スピノザ(1632生)は、現在のオランダ出身です。著作は『エチカ』。元々はユダヤ教を信じるユダヤ人だったのですが、キリスト教に改宗し、ユダヤ人のコミュニティから追放される。哲学を研究したわけですが、生活的には貧しく、顕微鏡や望遠鏡のレンズを磨いて生活をしていました。『エチカ』は死後発表された本です。
スピノザは汎神論を唱えました。デカルトは、神は無限だと考えていましたが、スピノザも、そこから出発します。神が無限だということは、全世界を神が包み込んでいるはずなので、肉体などの物質も精神も、すべて神の中に存在している、と考えた。
つまり、「実体として存在しているのは神だけである。」
デカルトは、神も物体も精神も全て実体と考えたわけですが、スピノザは精神も物体も、実体として存在するのではなく、神のみが実体として存在していると考える。こうして二元論を克服して神一元論を説きました。世界はすべて神なので、言い方を変えれば、この世に存在するものはすべて神なのである。私の中にもあなたの中にも神がある。私もあなたも神の部分である。

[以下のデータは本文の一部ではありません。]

(* ===== verification/ShProofs.v ===== *)
(** * The shell's parser: termination, and the trees it builds *)

From Stdlib Require Import ZArith Lia.
From stdpp Require Import base list strings numbers.
From S2P Require Import Prelude Sysfile Sh.

(** ** Tokens shorten the line *)

Lemma length_drop_while f s : (length (drop_while f s) <= length s)%nat.
Proof. induction s as [|c s IH]; simpl; [lia|]. destruct (f c); simpl; lia. Qed.

Lemma length_skip_ws s : (length (skip_ws s) <= length s)%nat.
Proof. apply length_drop_while. Qed.

Lemma drop_while_idem f s : drop_while f (drop_while f s) = drop_while f s.
Proof. induction s as [|c s IH]; simpl; [done|]. destruct (f c) eqn:E; simpl; [done|]. by rewrite E. Qed.

Lemma skip_ws_head s c t : skip_ws s = c :: t -> is_ws c = false.
Proof.
  unfold skip_ws. induction s as [|x s IH]; simpl; [done|].
  destruct (is_ws x) eqn:E; [done|]. intros [= -> ->]. done.
Qed.

(** A token that is not the end of the line takes at least a character. *)
Lemma gettoken_rest s :
  (length (t_rest (gettoken s)) <= length s)%nat /\
  (t_ret (gettoken s) <> 0 -> (length (t_rest (gettoken s)) < length s)%nat).
Proof.
  pose proof (length_skip_ws s) as Hs. unfold gettoken.
  destruct (skip_ws s) as [|c t] eqn:E; simpl in *; [split; [lia|done]|].
  pose proof (length_skip_ws t) as Ht. case_bool_decide as Hc; simpl; [lia|].
  destruct (Z.eqb_spec c 62) as [->|Hgt]; simpl.
  - destruct t as [|d t']; simpl in *; [lia|]. pose proof (length_skip_ws t').
    destruct (d =? 62); simpl; lia.
  - assert (Hw : is_word c = true).
    { unfold is_word. rewrite (skip_ws_head _ _ _ E). simpl. unfold is_sym, symbols in *.
      rewrite bool_decide_eq_false_2; [done|]. simpl in Hc |- *. rewrite !elem_of_cons in *. naive_solver. }
    assert (skip_word (c :: t) = skip_word t) as -> by (unfold skip_word; simpl; by rewrite Hw).
    pose proof (length_drop_while is_word t) as H1. pose proof (length_skip_ws (skip_word t)) as H2.
    fold (skip_word t) in H1. lia.
Qed.

Lemma peek_rest s toks : (length (peek s toks).1 <= length s)%nat.
Proof. apply length_skip_ws. Qed.

(** A peeked token is there to be taken. *)
Lemma peek_taken s toks s' :
  Forall (fun c => c <> 0) toks ->
  peek s toks = (s', true) -> (length (t_rest (gettoken s')) < length s)%nat.
Proof.
  intros Hz [= <- Hb]. pose proof (length_skip_ws s). eapply Nat.lt_le_trans; [|done].
  apply gettoken_rest. unfold gettoken. unfold skip_ws at 1. rewrite drop_while_idem. fold (skip_ws s).
  destruct (skip_ws s) as [|c t] eqn:E; [done|]. apply bool_decide_eq_true in Hb.
  rewrite list.Forall_forall in Hz. specialize (Hz c Hb).
  case_bool_decide; [done|]. case_match; [|done]. destruct t as [|d t]; [done|]. by destruct (d =? 62).
Qed.

(** ** Termination *)

(** [m] ends, with at most [n] characters left. *)
Definition ends {A} (n : nat) (m : presult A) : Prop :=
  match m with POk _ s => (length s <= n)%nat | PPanic _ => True | PFuel => False end.

Lemma ends_bind {A B} n n' (m : presult A) (f : A -> list Z -> presult B) :
  ends n m -> (forall a s, (length s <= n)%nat -> ends n' (f a s)) -> ends n' (pbind m f).
Proof. destruct m; simpl; auto. Qed.

Lemma ends_mono {A} n n' (m : presult A) : ends n m -> (n <= n')%nat -> ends n' m.
Proof. destruct m; simpl; auto with lia. Qed.

Ltac no_zero := repeat constructor; discriminate.

Lemma parseredirs_ends fuel s : (length s < fuel)%nat -> ends (length s) (parseredirs fuel s).
Proof.
  revert s. induction fuel as [|fuel IH]; intros s Hf; [lia|]. cbn [parseredirs].
  destruct (peek s (bytes "<>")) as [s' b] eqn:E. pose proof (peek_rest s (bytes "<>")) as Hl.
  rewrite E in Hl. simpl in Hl. destruct b; [|done].
  pose proof (peek_taken s (bytes "<>") s' ltac:(no_zero) E) as Ht.
  destruct (gettoken_rest (t_rest (gettoken s'))) as [Hl2 _].
  destruct (negb _); [done|]. eapply ends_bind; [apply IH; lia|].
  intros rs s2 H2. simpl. lia.
Qed.

Lemma parseargs_ends fuel s argv rs : (length s < fuel)%nat -> ends (length s) (parseargs fuel s argv rs).
Proof.
  revert s argv rs. induction fuel as [|fuel IH]; intros s argv rs Hf; [lia|]. cbn [parseargs].
  destruct (peek s (bytes "|)&;")) as [s' b] eqn:E. pose proof (peek_rest s (bytes "|)&;")) as Hl.
  rewrite E in Hl. simpl in Hl. destruct b; [done|].
  destruct (gettoken_rest s') as [Hl1 Hl2].
  destruct (Z.eqb_spec (t_ret (gettoken s')) 0) as [|Hnz]; [simpl; lia|].
  specialize (Hl2 Hnz). destruct (negb _); [done|]. destruct (_ <=? _)%nat; [done|].
  eapply ends_bind; [apply parseredirs_ends; lia|].
  intros rs' s2 H2. eapply ends_mono; [apply IH; lia|lia].
Qed.

Lemma parseback_ends fuel c s : (length s < fuel)%nat -> ends (length s) (parseback fuel c s).
Proof.
  revert c s. induction fuel as [|fuel IH]; intros c s Hf; [lia|]. cbn [parseback].
  destruct (peek s (bytes "&")) as [s' b] eqn:E. pose proof (peek_rest s (bytes "&")) as Hl.
  rewrite E in Hl. simpl in Hl. destruct b; [|done].
  pose proof (peek_taken s (bytes "&") s' ltac:(no_zero) E) as Ht.
  eapply ends_mono; [apply IH; lia|lia].
Qed.

Lemma parse_ends fuel :
  (forall s, (4 * length s + 4 <= fuel)%nat -> ends (length s) (parseline fuel s)) /\
  (forall s, (4 * length s + 3 <= fuel)%nat -> ends (length s) (parsepipe fuel s)) /\
  (forall s, (4 * length s + 2 <= fuel)%nat -> ends (length s) (parseexec fuel s)) /\
  (forall s, (4 * length s + 1 <= fuel)%nat -> ends (length s) (parseblock fuel s)).
Proof.
  induction fuel as [|fuel (IHl & IHp & IHe & IHb)]; [split_and!; intros; lia|].
  split_and!; intros s Hf; cbn [parseline parsepipe parseexec parseblock].
  - eapply ends_bind; [apply IHp; lia|]. intros c s1 H1.
    eapply ends_bind; [apply parseback_ends; lia|]. intros c' s2 H2.
    destruct (peek s2 (bytes ";")) as [s' b] eqn:E. pose proof (peek_rest s2 (bytes ";")) as Hl.
    rewrite E in Hl. simpl in Hl. destruct b; [|simpl; lia].
    pose proof (peek_taken s2 (bytes ";") s' ltac:(no_zero) E) as Ht.
    eapply ends_bind; [apply IHl; lia|]. intros r s3 H3. simpl. lia.
  - eapply ends_bind; [apply IHe; lia|]. intros c s1 H1.
    destruct (peek s1 (bytes "|")) as [s' b] eqn:E. pose proof (peek_rest s1 (bytes "|")) as Hl.
    rewrite E in Hl. simpl in Hl. destruct b; [|simpl; lia].
    pose proof (peek_taken s1 (bytes "|") s' ltac:(no_zero) E) as Ht.
    eapply ends_bind; [apply IHp; lia|]. intros r s3 H3. simpl. lia.
  - destruct (peek s (bytes "(")) as [s' b] eqn:E. pose proof (peek_rest s (bytes "(")) as Hl.
    rewrite E in Hl. simpl in Hl. destruct b; [eapply ends_mono; [apply IHb; lia|lia]|].
    eapply ends_bind; [apply parseredirs_ends; lia|].
    intros rs s2 H2. eapply ends_mono; [apply parseargs_ends; lia|lia].
  - destruct (peek s (bytes "(")) as [s' b] eqn:E. destruct b; [|done].
    pose proof (peek_taken s (bytes "(") s' ltac:(no_zero) E) as Ht. simpl negb. cbv iota.
    eapply ends_bind; [apply IHl; lia|]. intros c s2 H2.
    destruct (peek s2 (bytes ")")) as [s3 b] eqn:E3. destruct b; [|done].
    pose proof (peek_taken s2 (bytes ")") s3 ltac:(no_zero) E3) as Ht3. simpl negb. cbv iota.
    eapply ends_bind; [apply parseredirs_ends; lia|]. intros rs s4 H4. simpl. lia.
Qed.

(** C37: The parser of the shell terminates on every command line: it builds a tree
    or reports a syntax error, and never runs out of the bound of four nested
    calls per character. *)
Theorem parsecmd_terminates (line : list Z) :
  (exists c, parsecmd line = POk c []) \/ (exists msg, parsecmd line = PPanic msg).
Proof.
  unfold parsecmd. destruct (parse_ends (parse_fuel line)) as (Hl & _ & _ & _).
  specialize (Hl line ltac:(unfold parse_fuel; lia)).
  destruct (parseline (parse_fuel line) line) as [c s|msg|]; simpl in *; [|by right; exists msg|done].
  destruct (skip_ws s); [left|right]; by eexists.
Qed.

(** ** More fuel changes nothing *)

Definition le_res {A} (m m' : presult A) : Prop := m = PFuel \/ m = m'.

Lemma le_bind {A B} (m m' : presult A) (f f' : A -> list Z -> presult B) :
  le_res m m' -> (forall a s, le_res (f a s) (f' a s)) -> le_res (pbind m f) (pbind m' f').
Proof. intros [->| ->] Hf; [by left|]. destruct m' as [a s| |]; [apply Hf|by right|by right]. Qed.

Lemma le_refl {A} (m : presult A) : le_res m m.
Proof. by right. Qed.

Ltac le_tac :=
  repeat first
    [ apply le_refl | apply le_bind; [|intros ? ?] | progress cbv zeta
    | match goal with |- le_res (match ?x with _ => _ end) (match ?x with _ => _ end) => destruct x end
    | solve [auto] ].

Lemma parseredirs_more fuel s : le_res (parseredirs fuel s) (parseredirs (S fuel) s).
Proof.
  revert s. induction fuel as [|fuel IH]; intros s; [by left|].
  change (parseredirs (S (S fuel)) s) with
    (let '(s, b) := peek s (bytes "<>") in
     if b then
       let tok := gettoken s in
       let file := gettoken (t_rest tok) in
       if negb (t_ret file =? 97) then PPanic "missing file for redirection"
       else pbind (parseredirs (S fuel) (t_rest file)) (fun rs s' =>
              POk (redir_of (t_ret tok) (t_word file) :: rs) s')
     else POk [] s).
  cbn [parseredirs]. le_tac.
Qed.

Lemma parseargs_more fuel s argv rs : le_res (parseargs fuel s argv rs) (parseargs (S fuel) s argv rs).
Proof.
  revert s argv rs. induction fuel as [|fuel IH]; intros s argv rs; [by left|].
  remember (S fuel) as fuel1 eqn:E1. cbn [parseargs]. rewrite E1 at 1. cbn [parseargs]. subst fuel1.
  le_tac. apply parseredirs_more.
Qed.

Lemma parseback_more fuel c s : le_res (parseback fuel c s) (parseback (S fuel) c s).
Proof.
  revert c s. induction fuel as [|fuel IH]; intros c s; [by left|].
  remember (S fuel) as fuel1 eqn:E1. cbn [parseback]. rewrite E1 at 1. cbn [parseback]. subst fuel1.
  le_tac.
Qed.

Lemma parse_more fuel :
  (forall s, le_res (parseline fuel s) (parseline (S fuel) s)) /\
  (forall s, le_res (parsepipe fuel s) (parsepipe (S fuel) s)) /\
  (forall s, le_res (parseexec fuel s) (parseexec (S fuel) s)) /\
  (forall s, le_res (parseblock fuel s) (parseblock (S fuel) s)).
Proof.
  pose proof parseback_more. pose proof parseredirs_more. pose proof parseargs_more.
  induction fuel as [|fuel (IHl & IHp & IHe & IHb)]; [by split_and!; left|].
  split_and!; intros s; remember (S fuel) as fuel1 eqn:E1;
    cbn [parseline parsepipe parseexec parseblock]; rewrite E1 at 1;
    cbn [parseline parsepipe parseexec parseblock]; subst fuel1; le_tac.
Qed.

(** [p] gives [a] and leaves [s'], with enough fuel. *)
Definition parses {A} (p : nat -> list Z -> presult A) (s : list Z) (a : A) (s' : list Z) : Prop :=
  exists fuel, p fuel s = POk a s'.

Lemma more_fuel {A} (p : nat -> list Z -> presult A) s a s' fuel fuel' :
  (forall f s, le_res (p f s) (p (S f) s)) -> p fuel s = POk a s' -> (fuel <= fuel')%nat ->
  p fuel' s = POk a s'.
Proof.
  intros Hm E. induction 1 as [|f Hle IH]; [done|]. destruct (Hm f s) as [H0|H0]; congruence.
Qed.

スピノザの言葉で言えば「神即自然」となる。こういう考え方を、汎神論といいます。宇宙全体が神だという発想です。
すべてが神ということは、見方を変えると、神はいてもいなくても関係ないことになる。すべて神であれば、神がないのと何も変わらない。
なのでスピノザの考えは、当時の人々から非難されました。「彼は汎神論といっているけれども、本当は無神論なのだ」という非難です。スピノザが神を信じていなかったわけではないと思いますが 。
また、スピノザは、すべての事物を、神を表現するものとして「永遠の相」のもとに見ることが重要とも言っています。
自由意志の否定も、スピノザの主張です。それはそうですね。全て神の内部にあるのだから、自由だと思っていても、全ては神の手の内にある。神の存在の中で自由だと思っているだけで、実際にはすべては神の意志の中で動いていることになる。
意志は何らかの原因に影響されている、と書いてありますが要するに全ては神の意志のもとにあると考えて良いでしょう。